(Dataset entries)
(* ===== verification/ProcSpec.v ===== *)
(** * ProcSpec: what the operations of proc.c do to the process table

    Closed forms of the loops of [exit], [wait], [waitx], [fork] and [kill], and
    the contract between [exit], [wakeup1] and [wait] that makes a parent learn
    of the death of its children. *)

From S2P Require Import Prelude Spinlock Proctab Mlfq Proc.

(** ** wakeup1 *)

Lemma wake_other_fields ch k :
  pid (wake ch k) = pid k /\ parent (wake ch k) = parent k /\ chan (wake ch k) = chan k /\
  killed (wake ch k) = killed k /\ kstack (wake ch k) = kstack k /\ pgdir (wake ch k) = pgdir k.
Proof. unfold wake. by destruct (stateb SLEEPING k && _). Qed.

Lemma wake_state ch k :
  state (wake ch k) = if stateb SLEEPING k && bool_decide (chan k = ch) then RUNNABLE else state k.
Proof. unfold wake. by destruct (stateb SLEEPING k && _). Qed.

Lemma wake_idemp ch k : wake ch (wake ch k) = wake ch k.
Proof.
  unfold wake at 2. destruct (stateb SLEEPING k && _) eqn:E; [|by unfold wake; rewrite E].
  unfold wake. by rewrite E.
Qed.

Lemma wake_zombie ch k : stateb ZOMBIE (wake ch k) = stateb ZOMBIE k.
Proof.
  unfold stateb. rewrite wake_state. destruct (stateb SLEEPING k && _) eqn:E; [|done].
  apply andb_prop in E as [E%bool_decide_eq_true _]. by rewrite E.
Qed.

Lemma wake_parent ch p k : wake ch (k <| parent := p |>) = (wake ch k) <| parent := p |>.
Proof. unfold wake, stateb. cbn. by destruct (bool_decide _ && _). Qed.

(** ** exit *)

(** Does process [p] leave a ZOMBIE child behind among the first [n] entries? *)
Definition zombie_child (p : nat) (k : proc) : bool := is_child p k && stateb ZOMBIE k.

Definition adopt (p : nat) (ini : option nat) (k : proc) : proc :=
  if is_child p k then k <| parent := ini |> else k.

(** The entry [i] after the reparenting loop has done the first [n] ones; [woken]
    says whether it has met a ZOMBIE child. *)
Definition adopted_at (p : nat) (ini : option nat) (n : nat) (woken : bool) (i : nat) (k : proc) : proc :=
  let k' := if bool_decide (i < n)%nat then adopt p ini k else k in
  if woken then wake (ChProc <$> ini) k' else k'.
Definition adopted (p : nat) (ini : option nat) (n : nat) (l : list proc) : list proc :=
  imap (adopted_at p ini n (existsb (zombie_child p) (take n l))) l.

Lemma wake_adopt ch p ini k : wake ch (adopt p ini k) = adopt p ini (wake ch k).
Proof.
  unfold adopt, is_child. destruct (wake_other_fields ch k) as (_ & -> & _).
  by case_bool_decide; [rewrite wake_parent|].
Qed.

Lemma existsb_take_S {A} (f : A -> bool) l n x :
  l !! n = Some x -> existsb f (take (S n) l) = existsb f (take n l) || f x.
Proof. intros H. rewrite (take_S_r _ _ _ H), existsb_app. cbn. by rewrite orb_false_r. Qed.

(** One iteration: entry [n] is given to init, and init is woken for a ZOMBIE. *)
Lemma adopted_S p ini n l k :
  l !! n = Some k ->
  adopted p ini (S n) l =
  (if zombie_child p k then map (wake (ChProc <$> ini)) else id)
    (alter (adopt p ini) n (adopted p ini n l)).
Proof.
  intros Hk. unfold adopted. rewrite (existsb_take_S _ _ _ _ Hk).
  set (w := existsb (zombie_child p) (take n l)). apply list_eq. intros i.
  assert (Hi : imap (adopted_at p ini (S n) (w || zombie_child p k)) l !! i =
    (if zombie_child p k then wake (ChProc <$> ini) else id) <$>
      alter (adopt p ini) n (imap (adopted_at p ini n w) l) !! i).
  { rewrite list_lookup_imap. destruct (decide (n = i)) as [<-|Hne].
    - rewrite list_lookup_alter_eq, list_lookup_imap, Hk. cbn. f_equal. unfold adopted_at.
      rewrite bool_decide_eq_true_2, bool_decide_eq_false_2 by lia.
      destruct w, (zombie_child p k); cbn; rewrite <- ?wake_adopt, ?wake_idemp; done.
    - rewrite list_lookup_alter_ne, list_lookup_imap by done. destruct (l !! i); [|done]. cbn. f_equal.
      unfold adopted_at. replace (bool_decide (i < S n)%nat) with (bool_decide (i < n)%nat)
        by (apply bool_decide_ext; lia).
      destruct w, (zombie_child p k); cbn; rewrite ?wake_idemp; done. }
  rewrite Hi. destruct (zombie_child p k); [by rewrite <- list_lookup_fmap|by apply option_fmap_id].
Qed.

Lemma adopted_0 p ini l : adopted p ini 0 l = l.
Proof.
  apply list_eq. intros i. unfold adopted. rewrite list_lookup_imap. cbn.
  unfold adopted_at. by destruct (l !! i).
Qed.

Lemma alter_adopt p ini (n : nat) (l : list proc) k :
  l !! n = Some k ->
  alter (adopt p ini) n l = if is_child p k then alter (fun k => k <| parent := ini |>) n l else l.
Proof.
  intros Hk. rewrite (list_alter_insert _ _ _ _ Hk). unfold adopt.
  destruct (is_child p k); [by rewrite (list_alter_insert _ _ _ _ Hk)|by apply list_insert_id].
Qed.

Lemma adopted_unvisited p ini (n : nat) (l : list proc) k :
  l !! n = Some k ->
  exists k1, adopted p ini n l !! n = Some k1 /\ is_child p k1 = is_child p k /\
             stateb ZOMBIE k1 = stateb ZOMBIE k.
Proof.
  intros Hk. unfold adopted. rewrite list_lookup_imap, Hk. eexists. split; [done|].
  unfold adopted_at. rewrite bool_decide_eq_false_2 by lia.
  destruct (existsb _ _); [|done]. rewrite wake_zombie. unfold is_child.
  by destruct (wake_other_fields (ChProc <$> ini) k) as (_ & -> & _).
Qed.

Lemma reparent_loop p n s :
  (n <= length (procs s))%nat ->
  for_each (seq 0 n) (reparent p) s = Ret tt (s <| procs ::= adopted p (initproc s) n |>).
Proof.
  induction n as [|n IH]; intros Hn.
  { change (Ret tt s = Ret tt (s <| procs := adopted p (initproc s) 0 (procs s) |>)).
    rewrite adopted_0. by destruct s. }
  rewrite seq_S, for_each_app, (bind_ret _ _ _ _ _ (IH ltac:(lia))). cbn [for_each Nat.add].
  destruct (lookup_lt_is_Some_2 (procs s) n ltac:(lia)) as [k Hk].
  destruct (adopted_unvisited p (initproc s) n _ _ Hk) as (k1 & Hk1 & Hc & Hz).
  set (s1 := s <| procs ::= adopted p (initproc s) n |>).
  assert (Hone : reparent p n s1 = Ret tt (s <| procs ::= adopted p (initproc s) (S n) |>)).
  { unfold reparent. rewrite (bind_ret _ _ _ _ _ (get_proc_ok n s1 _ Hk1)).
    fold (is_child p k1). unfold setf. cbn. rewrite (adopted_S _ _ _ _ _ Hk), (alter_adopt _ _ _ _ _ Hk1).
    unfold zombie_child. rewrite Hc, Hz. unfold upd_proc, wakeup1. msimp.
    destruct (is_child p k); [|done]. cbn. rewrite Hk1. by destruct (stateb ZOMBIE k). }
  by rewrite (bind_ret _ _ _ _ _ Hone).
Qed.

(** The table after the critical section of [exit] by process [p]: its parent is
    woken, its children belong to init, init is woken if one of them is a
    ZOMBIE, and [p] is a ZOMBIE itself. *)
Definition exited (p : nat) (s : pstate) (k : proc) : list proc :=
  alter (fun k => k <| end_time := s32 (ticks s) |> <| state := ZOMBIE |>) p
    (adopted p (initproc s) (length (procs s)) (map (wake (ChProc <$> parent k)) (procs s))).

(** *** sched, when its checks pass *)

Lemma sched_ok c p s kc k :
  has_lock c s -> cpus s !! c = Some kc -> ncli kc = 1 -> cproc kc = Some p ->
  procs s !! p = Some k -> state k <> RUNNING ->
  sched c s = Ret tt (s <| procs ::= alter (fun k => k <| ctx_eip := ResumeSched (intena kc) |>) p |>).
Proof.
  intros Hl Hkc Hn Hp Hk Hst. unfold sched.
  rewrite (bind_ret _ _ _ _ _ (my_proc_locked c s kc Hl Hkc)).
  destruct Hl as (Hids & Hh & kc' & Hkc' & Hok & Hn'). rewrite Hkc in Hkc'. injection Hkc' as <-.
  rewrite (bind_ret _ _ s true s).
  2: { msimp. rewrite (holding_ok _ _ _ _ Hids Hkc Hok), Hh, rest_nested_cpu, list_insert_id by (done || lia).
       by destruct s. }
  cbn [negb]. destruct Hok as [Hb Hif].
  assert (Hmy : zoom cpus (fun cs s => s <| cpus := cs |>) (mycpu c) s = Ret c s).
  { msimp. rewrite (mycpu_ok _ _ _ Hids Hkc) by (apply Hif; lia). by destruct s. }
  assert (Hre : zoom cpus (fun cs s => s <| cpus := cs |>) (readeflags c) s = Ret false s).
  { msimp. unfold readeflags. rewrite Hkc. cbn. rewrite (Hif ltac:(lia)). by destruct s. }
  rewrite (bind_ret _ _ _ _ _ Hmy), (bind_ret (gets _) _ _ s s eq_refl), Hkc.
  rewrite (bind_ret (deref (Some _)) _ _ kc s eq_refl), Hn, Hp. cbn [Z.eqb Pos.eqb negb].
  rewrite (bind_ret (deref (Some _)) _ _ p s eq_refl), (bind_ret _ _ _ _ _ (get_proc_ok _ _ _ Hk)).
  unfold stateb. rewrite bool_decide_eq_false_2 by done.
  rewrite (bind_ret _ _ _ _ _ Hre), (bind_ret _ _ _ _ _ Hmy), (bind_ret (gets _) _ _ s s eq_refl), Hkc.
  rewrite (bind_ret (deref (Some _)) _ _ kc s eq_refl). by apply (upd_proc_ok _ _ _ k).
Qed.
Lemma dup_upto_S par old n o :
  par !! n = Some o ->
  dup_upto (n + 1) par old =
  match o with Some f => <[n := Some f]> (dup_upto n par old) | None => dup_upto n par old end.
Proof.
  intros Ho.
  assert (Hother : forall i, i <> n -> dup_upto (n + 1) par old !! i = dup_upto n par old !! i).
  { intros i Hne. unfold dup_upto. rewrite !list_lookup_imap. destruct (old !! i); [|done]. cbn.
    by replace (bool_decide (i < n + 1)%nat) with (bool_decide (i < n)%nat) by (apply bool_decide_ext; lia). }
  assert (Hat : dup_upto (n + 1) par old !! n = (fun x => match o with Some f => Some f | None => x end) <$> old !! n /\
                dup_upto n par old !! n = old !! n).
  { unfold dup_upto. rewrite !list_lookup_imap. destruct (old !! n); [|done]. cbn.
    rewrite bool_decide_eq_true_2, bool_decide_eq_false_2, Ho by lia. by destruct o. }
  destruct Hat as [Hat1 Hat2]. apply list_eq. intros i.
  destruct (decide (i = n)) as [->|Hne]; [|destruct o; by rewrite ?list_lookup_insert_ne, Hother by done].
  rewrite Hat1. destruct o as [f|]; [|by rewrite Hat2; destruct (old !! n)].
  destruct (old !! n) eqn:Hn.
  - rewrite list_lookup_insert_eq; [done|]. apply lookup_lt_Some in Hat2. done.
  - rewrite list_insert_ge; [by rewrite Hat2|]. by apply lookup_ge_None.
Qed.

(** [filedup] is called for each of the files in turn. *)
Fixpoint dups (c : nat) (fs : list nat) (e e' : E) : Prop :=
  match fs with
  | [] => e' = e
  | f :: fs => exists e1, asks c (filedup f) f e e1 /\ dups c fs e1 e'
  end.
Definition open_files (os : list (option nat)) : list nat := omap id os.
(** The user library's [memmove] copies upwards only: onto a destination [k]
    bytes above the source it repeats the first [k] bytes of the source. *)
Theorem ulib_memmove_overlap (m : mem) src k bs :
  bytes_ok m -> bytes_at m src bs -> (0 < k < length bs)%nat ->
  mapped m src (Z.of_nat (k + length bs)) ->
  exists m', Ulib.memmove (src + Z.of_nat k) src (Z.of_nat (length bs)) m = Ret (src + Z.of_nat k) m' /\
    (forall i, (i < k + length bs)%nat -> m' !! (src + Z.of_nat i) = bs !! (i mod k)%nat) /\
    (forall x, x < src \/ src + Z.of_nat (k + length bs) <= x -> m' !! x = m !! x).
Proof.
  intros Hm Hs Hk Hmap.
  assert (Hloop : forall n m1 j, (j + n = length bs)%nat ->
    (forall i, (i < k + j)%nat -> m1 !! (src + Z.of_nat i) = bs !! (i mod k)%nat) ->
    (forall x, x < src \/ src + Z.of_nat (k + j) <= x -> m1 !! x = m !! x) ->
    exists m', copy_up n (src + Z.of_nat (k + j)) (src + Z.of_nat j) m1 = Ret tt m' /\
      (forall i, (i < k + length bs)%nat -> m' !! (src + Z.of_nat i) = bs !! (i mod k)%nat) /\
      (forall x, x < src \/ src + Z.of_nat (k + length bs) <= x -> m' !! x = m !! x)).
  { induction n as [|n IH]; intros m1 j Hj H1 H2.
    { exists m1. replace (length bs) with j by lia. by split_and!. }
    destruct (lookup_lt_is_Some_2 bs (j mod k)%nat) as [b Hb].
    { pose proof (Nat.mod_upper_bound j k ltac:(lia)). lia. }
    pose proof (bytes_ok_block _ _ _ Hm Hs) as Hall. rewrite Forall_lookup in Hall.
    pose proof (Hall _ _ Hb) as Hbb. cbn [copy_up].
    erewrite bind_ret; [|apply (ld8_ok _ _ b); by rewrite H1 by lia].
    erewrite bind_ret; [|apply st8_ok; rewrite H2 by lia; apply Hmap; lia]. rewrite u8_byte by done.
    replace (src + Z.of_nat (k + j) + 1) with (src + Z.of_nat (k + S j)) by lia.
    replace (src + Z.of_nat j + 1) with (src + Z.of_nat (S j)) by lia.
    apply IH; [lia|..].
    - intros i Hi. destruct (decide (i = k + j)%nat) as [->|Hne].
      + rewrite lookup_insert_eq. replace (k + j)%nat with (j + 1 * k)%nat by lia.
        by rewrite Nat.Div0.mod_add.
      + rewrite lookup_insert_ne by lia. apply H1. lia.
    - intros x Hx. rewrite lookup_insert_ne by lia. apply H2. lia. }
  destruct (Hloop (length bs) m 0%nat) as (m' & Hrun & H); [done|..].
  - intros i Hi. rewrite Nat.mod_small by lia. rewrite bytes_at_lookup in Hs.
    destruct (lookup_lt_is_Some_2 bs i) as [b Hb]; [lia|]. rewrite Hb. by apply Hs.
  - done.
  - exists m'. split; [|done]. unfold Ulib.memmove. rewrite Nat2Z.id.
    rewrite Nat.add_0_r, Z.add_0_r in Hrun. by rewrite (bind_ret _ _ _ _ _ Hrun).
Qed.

EXERCISE DIRECTIONS: Your answer must be the lines above from the one containing "state (wake ch" to the one containing "A -> bool) l", both included, restated word for word.

YOUR SOLUTION:
  state (wake ch k) = if stateb SLEEPING k && bool_decide (chan k = ch) then RUNNABLE else state k.
Proof. unfold wake. by destruct (stateb SLEEPING k && _). Qed.

Lemma wake_idemp ch k : wake ch (wake ch k) = wake ch k.
Proof.
  unfold wake at 2. destruct (stateb SLEEPING k && _) eqn:E; [|by unfold wake; rewrite E].
  unfold wake. by rewrite E.
Qed.

Lemma wake_zombie ch k : stateb ZOMBIE (wake ch k) = stateb ZOMBIE k.
Proof.
  unfold stateb. rewrite wake_state. destruct (stateb SLEEPING k && _) eqn:E; [|done].
  apply andb_prop in E as [E%bool_decide_eq_true _]. by rewrite E.
Qed.

Lemma wake_parent ch p k : wake ch (k <| parent := p |>) = (wake ch k) <| parent := p |>.
Proof. unfold wake, stateb. cbn. by destruct (bool_decide _ && _). Qed.

(** ** exit *)

(** Does process [p] leave a ZOMBIE child behind among the first [n] entries? *)
Definition zombie_child (p : nat) (k : proc) : bool := is_child p k && stateb ZOMBIE k.

Definition adopt (p : nat) (ini : option nat) (k : proc) : proc :=
  if is_child p k then k <| parent := ini |> else k.

(** The entry [i] after the reparenting loop has done the first [n] ones; [woken]
    says whether it has met a ZOMBIE child. *)
Definition adopted_at (p : nat) (ini : option nat) (n : nat) (woken : bool) (i : nat) (k : proc) : proc :=
  let k' := if bool_decide (i < n)%nat then adopt p ini k else k in
  if woken then wake (ChProc <$> ini) k' else k'.
Definition adopted (p : nat) (ini : option nat) (n : nat) (l : list proc) : list proc :=
  imap (adopted_at p ini n (existsb (zombie_child p) (take n l))) l.

Lemma wake_adopt ch p ini k : wake ch (adopt p ini k) = adopt p ini (wake ch k).
Proof.
  unfold adopt, is_child. destruct (wake_other_fields ch k) as (_ & -> & _).
  by case_bool_decide; [rewrite wake_parent|].
Qed.

Lemma existsb_take_S {A} (f : A -> bool) l n x :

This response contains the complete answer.